Não era de se admirar que a atitude de William Pinto tivesse sido aquela na noite anterior, tudo não passava de um plano conjunto entre ele e Flávia Nunes. Ela é que tinha se intrometido onde não devia.
— Elena Alves, nossas contas ainda não foram acertadas.
Flávia Nunes curvou os lábios, assumindo uma postura de vencedora, e saiu elegantemente com seus saltos altos.
Elena Alves observou suas costas, o olhar esfriando gradualmente.
Realmente não tinham acabado, ela pensava a mesma coisa.
Deixando de lado a intromissão em seu casamento, o problema de William Pinto nessa questão era maior.
Mas os sequestros e o envenenamento... se não fosse pela ajuda de Valentino Capelo, esses dois eventos teriam sido suficientes para destruí-la.
Somando-se a isso as fotos tiradas escondido e os boatos, que a faziam ser apontada na rua até hoje.
Cada um desses atos era imperdoável.
Após o expediente, Elena Alves foi para o laboratório fazer hora extra.
O andador personalizado para William Pinto estava prestes a ser concluído, este era um período crítico.
O custo do equipamento era alto, e ela pretendia pagar do próprio bolso, mas Marcelo Miranda insistiu que a pesquisa dela impulsionava o progresso tecnológico do grupo e forçou o reembolso como despesa corporativa.
Ao chegar ao laboratório, ela encontrou uma visita indesejada: Ximena Ramos.
Elena Alves fingiu não ver, como ela e Leandro já haviam rompido, não precisava mais cumprimentar por cortesia profissional.
Ela caminhou diretamente até Marcelo Miranda, que acabara de voltar de viagem:— Marcelo, como foi o intercâmbio na viagem? Alguma novidade?
— As novidades são grandes, não dá para explicar rápido.
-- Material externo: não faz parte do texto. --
(** [None] is [PBNS_ERR_FORMAT]. *)
Definition decode_payload (payload : bytes) : option decoded_receipt :=
  '(_, decoder) ← expect_item (QCBORDecode_Init payload) (fun item =>
    (uDataType item =? QCBOR_TYPE_MAP) && (uLabelType item =? QCBOR_TYPE_NONE) && (val_uCount item =? 11));
  '(domain, decoder) ← next_labeled decoder 1;
  if negb (uDataType domain =? QCBOR_TYPE_TEXT_STRING) then None
  else
  '(version, decoder) ← decode_uint decoder 2;
  '(service, decoder) ← decode_uint decoder 3;
  '(request_id, decoder) ← decode_fixed decoder 4 PBNS_ATTESTATION_RECEIPT_REQUEST_ID_SIZE;
  '(verifier_nonce, decoder) ← decode_fixed decoder 5 PBNS_ATTESTATION_RECEIPT_DIGEST_SIZE;
  '(host_fingerprint, decoder) ← decode_fixed decoder 6 PBNS_ATTESTATION_RECEIPT_DIGEST_SIZE;
  '(evidence_digest, decoder) ← decode_fixed decoder 7 PBNS_ATTESTATION_RECEIPT_DIGEST_SIZE;
  '(baseline_id, decoder) ← decode_fixed decoder 8 PBNS_ATTESTATION_RECEIPT_DIGEST_SIZE;
  '(verdict, decoder) ← decode_uint decoder 9;
  '(item, decoder) ← next_labeled decoder 10;
  if negb (uDataType item =? QCBOR_TYPE_ARRAY) || (PBNS_ATTESTATION_RECEIPT_MAX_REASONS <? val_uCount item) then None
  else
  '(reasons, decoder) ← decode_reasons (Z.to_nat (val_uCount item)) decoder;
  '(key_id, decoder) ← next_labeled decoder 11;
  if negb (uDataType key_id =? QCBOR_TYPE_BYTE_STRING) || negb (QCBORDecode_Finish decoder) then None
  else
  let receipt := mk_decoded_receipt (string_view domain) version service request_id verifier_nonce host_fingerprint
                   evidence_digest baseline_id verdict reasons (string_view key_id) in
  if decoded_shape_valid receipt then Some receipt else None.
(* ===== verification/ReceiptProps.v ===== *)
(** * Attestation receipts: correctness

    A receipt is accepted exactly when the message is the canonical COSE_Sign1
    message of the pinned key, the verifier vouches for its payload over data that
    names the request, and the payload is the canonical encoding of a receipt for
    this request whose verdict and reasons agree. *)

From stdpp Require Import base list numbers.
From Stdlib Require Import ZArith Lia Sorted.
From S2P Require Import Prelude Endian Status Buffers Cbor CborTree Compare Crypto RecoveryManifest ManifestProps TreeReads AttestationReceipt.

(** ** What a receipt says *)

(** Reasons are numbers from 1 to 16 in strictly ascending order; there are none
    for a full verdict, the first alone for a reduced one and some for a failure. *)
Definition judged (verdict : Z) (reasons : list Z) : Prop :=
  Forall (fun r => 1 <= r <= 16) reasons /\ StronglySorted Z.lt reasons
  /\ (verdict = PBNS_ATTESTATION_RECEIPT_FULL /\ reasons = []
      \/ verdict = PBNS_ATTESTATION_RECEIPT_REDUCED /\ reasons = [1]
      \/ verdict = PBNS_ATTESTATION_RECEIPT_FAILURE /\ reasons <> []).

Definition receipt_sized (r : decoded_receipt) : Prop :=
  zlen (dr_request_id r) = 16 /\ zlen (dr_verifier_nonce r) = 32 /\ zlen (dr_host_fingerprint r) = 32
  /\ zlen (dr_evidence_digest r) = 32 /\ zlen (dr_baseline_id r) = 32.

Definition some_octet (l : bytes) : Prop := ~ Forall (fun b => b = 0) l.
Definition ch_selection_count (challenge : pbns_attestation_challenge) : Z := zlen (ch_selection_items challenge).
Definition ch_recipient_kid_len (challenge : pbns_attestation_challenge) : Z := zlen (ch_recipient_kid challenge).

Definition zero_challenge : pbns_attestation_challenge := mk_challenge (replicate 16 0) (replicate 32 0) (replicate 32 0) [] [] 0 0 false.

Record pbns_attestation_challenge_workspace := mk_challenge_workspace {
  cw_canonical : pbns_buffer;
  cw_aad : pbns_buffer;
}.

(** ** Checks *)

Definition wipe_buffer (buffer : pbns_buffer) : pbns_buffer :=
  if buffer_is_valid buffer then with_data buffer (replicate (length (b_data buffer)) 0) else buffer.

(** [bytes_equal] on views of one length. *)
Definition octets_equal (left right : pbns_view) : bool :=
  negb (v_ptr left =? 0) && negb (v_ptr right =? 0) && ct_equal (v_data left) (v_data right).

Definition attestation_views_equal (left right : pbns_view) : bool :=
  (v_len left =? v_len right) && ((v_len left =? 0) || octets_equal left right).

Section layout.
Context `{Machine}.

(** [ranges_overlap]: a range is its address and length. *)
Definition regions_overlap (left right : Z * Z) : bool :=
  if (snd left =? 0) || (snd right =? 0) then false
  else if (fst left =? 0) || (fst right =? 0) || (UINTPTR_MAX - fst left <? snd left) || (UINTPTR_MAX - fst right <? snd right) then true
  else (fst left <? fst right + snd right) && (fst right <? fst left + snd left).

Definition buffer_range (buffer : pbns_buffer) : Z * Z := (b_ptr buffer, b_cap buffer).
Definition view_range (view : pbns_view) : Z * Z := (v_ptr view, v_len view).

(** The loops over the ranges that are written: each is apart from those before it and from all that is read. *)
Fixpoint ranges_apart (before writable immutable : list (Z * Z)) : bool :=
  match writable with
  | [] => true
  | range :: rest =>
      if existsb (regions_overlap range) before then false
      else if existsb (regions_overlap range) immutable then false
      else ranges_apart (before ++ [range]) rest immutable
  end.
End layout.

(** The loop of [selection_valid]; [previous] is the entry before, if any. *)
Fixpoint selection_ordered (previous : option pbns_measured_boot_selection_item) (items : list pbns_measured_boot_selection_item) : bool :=
  match items with
  | [] => true
  | item :: rest =>
      if PBNS_ATTESTATION_PCR_INDEX_MAX <? sel_pcr_index item then false
      else if match previous with Some previous => item_out_of_order previous item | None => false end then false
      else selection_ordered (Some item) rest
  end.
(** The same, followed by the rest of the steps. *)
Lemma wp_then_call {A B} (f : W -> pbns_status * A * W) (k : A -> step unit W B) w (P : B -> W -> Prop) :
  (forall x w', f w = (PBNS_OK, x, w') -> wp (k x) w' P) -> wp (bind_step (world_call f) k) w P.
Proof. intros Hk. eapply wp_seq; [|exact Hk]. by apply wp_world. Qed.

Lemma wp_then_guard {B} condition st (k : unit -> step unit W B) w (P : B -> W -> Prop) :
  st <> PBNS_OK -> (condition = true -> wp (k tt) w P) -> wp (bind_step (guard condition st) k) w P.
Proof. intros Hst Hk. eapply wp_seq with (R := fun _ w' => w' = w /\ condition = true); [by apply wp_guard|]. intros [] w' [-> Hc]. by apply Hk. Qed.

Lemma wp_then_local {A B} (result : option (pbns_status * A)) (k : A -> step unit W B) w (P : B -> W -> Prop) st x :
  result = Some (st, x) -> (st = PBNS_OK -> wp (k x) w P) -> wp (bind_step (local_call result) k) w P.
Proof. intros E Hk. eapply wp_seq with (R := fun y w' => y = x /\ w' = w /\ st = PBNS_OK); [by eapply wp_local|]. intros y w' (-> & -> & Hst). by apply Hk. Qed.

Lemma wp_then_prefix {B} buffer data size octets (k : pbns_view -> step unit W B) w (P : B -> W -> Prop) :
  rd_slice data 0 size = Some octets -> wp (k (mk_view (b_ptr buffer) octets)) w P -> wp (bind_step (prefix_view buffer data size) k) w P.
Proof.
  intros E Hk. eapply wp_seq with (R := fun v w' => v = mk_view (b_ptr buffer) octets /\ w' = w).
  - unfold wp_step, prefix_view. rewrite E. cbn [mbind option_bind]. by do 3 eexists.
  - by intros v w' [-> ->].
Qed.

Lemma prefix_slice (data : bytes) size (octets : bytes) : 0 <= size <= zlen data -> take (Z.to_nat size) data = octets -> rd_slice data 0 size = Some octets.
Proof. intros Hs E. rewrite rd_slice_inside by lia. unfold slice. by rewrite drop_0, E. Qed.

(** Encoding into a buffer that may be too small. *)
Lemma encode_into_spec `{Q : QCBORSpiffy} tree output : exists st data n, encode_into tree output = (st, data, n)
  /\ (st = PBNS_OK -> n = zlen (tree_encode tree) /\ 0 <= n <= zlen data /\ take (Z.to_nat n) data = tree_encode tree).
Proof.
  unfold encode_into. destruct (QCBOREncode_tree tree (b_data output)) as [[e out] data] eqn:E. destruct (QCBOREncode_tree_spec _ _ _ _ _ E) as (Hl & Hok & _).
  destruct e; (do 3 eexists; split; [done|]); try done. intros _. destruct (Hok eq_refl) as (-> & Hfit & ->). split; [done|]. split; [rewrite length_app; lia|].
  by rewrite Nat2Z.id, take_app_length.
Qed.
End logic.

(** ** The parts of a submission *)

(** The arrays of the report have their sizes. *)
Definition report_arrays (r : pbns_inventory_report) : Prop :=
  text_sized (rp_firmware_vendor r) /\ text_sized (rp_firmware_version r) /\ text_sized (rp_cpu_class r) /\ zlen (rp_outcomes r) = 5
  /\ zlen (rp_tpm_active_banks r) = 8 /\ zlen (rp_timings r) = 8 /\ zlen (rp_host_fingerprint r) = 32
  /\ 0 <= rp_tpm_active_bank_count r /\ 0 <= rp_timing_count r.

Lemma banks_ordered_total banks rounds index : 1 <= index -> (rounds <> 0%nat -> index + Z.of_nat rounds <= zlen banks) -> exists b, banks_ordered banks index rounds = Some b.
Proof.
  revert index. induction rounds as [|rounds IH]; intros index Hi Hl; cbn [banks_ordered]; [by eexists|]. specialize (Hl ltac:(done)).
  destruct (rd_some banks (index - 1) ltac:(lia)) as [p ->]. destruct (rd_some banks index ltac:(lia)) as [b ->]. cbn [mbind option_bind].
  case_match; [by eexists|]. apply IH; [lia|]. intros _. lia.
Qed.

Lemma timings_ordered_total timings rounds index : 0 <= index -> index + Z.of_nat rounds <= zlen timings -> exists b, timings_ordered timings index rounds = Some b.
Proof.
  revert index. induction rounds as [|rounds IH]; intros index Hi Hl; cbn [timings_ordered]; [by eexists|].
  destruct (rd_some timings index ltac:(lia)) as [t ->]. cbn [mbind option_bind]. case_match; [by eexists|]. destruct (Z.eqb_spec index 0); cbn [negb]; [apply IH; lia|].
  destruct (rd_some timings (index - 1) ltac:(lia)) as [p ->]. cbn [mbind option_bind]. case_match; [by eexists|]. apply IH; lia.
Qed.
(* ===== verification/AttestationRun.v ===== *)
(** * A run of attestation ([include/pbns/attestation_run.h], [src/core/attestation_run.c])

    The whole exchange: a challenge is asked for and accepted, the platform is
    captured, evidence is submitted through the upload adapter, the receipt is
    checked, and only then a verdict is shown.  Every step is gated by a deadline and
    by the user, and everything is wiped at the end. *)

From stdpp Require Import base list numbers.
From Stdlib Require Import ZArith Lia.
From S2P Require Import Prelude Endian Status Buffers Cbor CborTree Compare Crypto Frame Stream RecordReader Broker TrustedTime MeasuredBoot Inventory Step Identity AttestationWire AttestationUpload AttestationReceipt AttestationChallenge AttestationEvidence AttestationSubmit.

Definition PBNS_ATTESTATION_RUN_KID_MAX_SIZE : Z := 64.
Definition PBNS_NS_PER_MS : Z := 1000000.

(** ** Data *)

Record pbns_attestation_run_result := mk_run_result {
  nr_verdict : Z;
  nr_reasons : list Z;
  nr_reason_count : Z;
  nr_display_state : Z;
}.

Definition zero_run_result : pbns_attestation_run_result := mk_run_result 0 (replicate 16 0) 0 0.

(** Each callback gives what it stores through its pointers; the contents of a scratch
    buffer or an arena are not read by the run. *)
Record pbns_attestation_run_ops (W : Type) := mk_run_ops {
  ro_trusted_time : ptr (W -> pbns_status * pbns_time_interval * W);
  ro_monotonic_ms : ptr (W -> pbns_status * Z * W);
  ro_cancel_requested : ptr (W -> pbns_status * bool * W);
  ro_capture_inventory : ptr (W -> pbns_buffer -> pbns_status * pbns_inventory_report * W);
  ro_capture_measured : ptr (W -> pbns_measured_boot_selection -> pbns_buffer -> pbns_status * pbns_measured_boot_evidence * W);
  ro_display_authenticated : ptr (W -> pbns_attestation_run_result -> pbns_status * W);
}.
Arguments mk_run_ops {W}.
Arguments ro_trusted_time {W}.
Arguments ro_monotonic_ms {W}.
Arguments ro_cancel_requested {W}.
Arguments ro_capture_inventory {W}.
Arguments ro_capture_measured {W}.
Arguments ro_display_authenticated {W}.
Vamos marcar um jantar outro dia para conversar com detalhes.
Enquanto falava, Marcelo Miranda tirou uma caixa rosa, lindamente embrulhada.
— Boneco de edição limitada, não tem no mercado interno. Considere um presente de viagem.
— Obrigada, Marcelo.
Elena Alves pegou a caixa rosa, sentindo o coração aquecido.
— Trabalhei o dia todo, estou um pouco cansada, não vou.
Elena Alves não queria ter mais qualquer envolvimento com Ximena Ramos, isso a faria lembrar repetidamente dos danos que aqueles supostos parentes lhe causaram.
— É bom que ela não vá. Se ela beber e começar a fingir loucura de novo, não vamos conseguir lidar.
Leandro abraçou os ombros de Ximena Ramos, com a voz alta, olhando para Elena Alves de cima, numa postura de quem defende a namorada.
Elena Alves achou ridículo, ela não era uma ferramenta para ele exibir sua masculinidade.
— Leandro, ser cego e sem coração não é culpa sua, mas ser cego, sem coração e ainda sair mordendo os outros... você tem vocação para bigorna: só serve para levar pancada.
Os colegas no laboratório se entreolharam, não chocados por Leandro ter sido xingado, mas surpresos que a sempre gentil Elena Alves pudesse xingar alguém.
Apenas Marcelo Miranda ficou com a expressão séria e colocou-se atrás de Elena Alves.
— Leandro, somos todos colegas, não exagere nas palavras.
Embora não soubesse exatamente qual conflito havia ocorrido entre Leandro e Elena Alves, ele acreditava em Elena.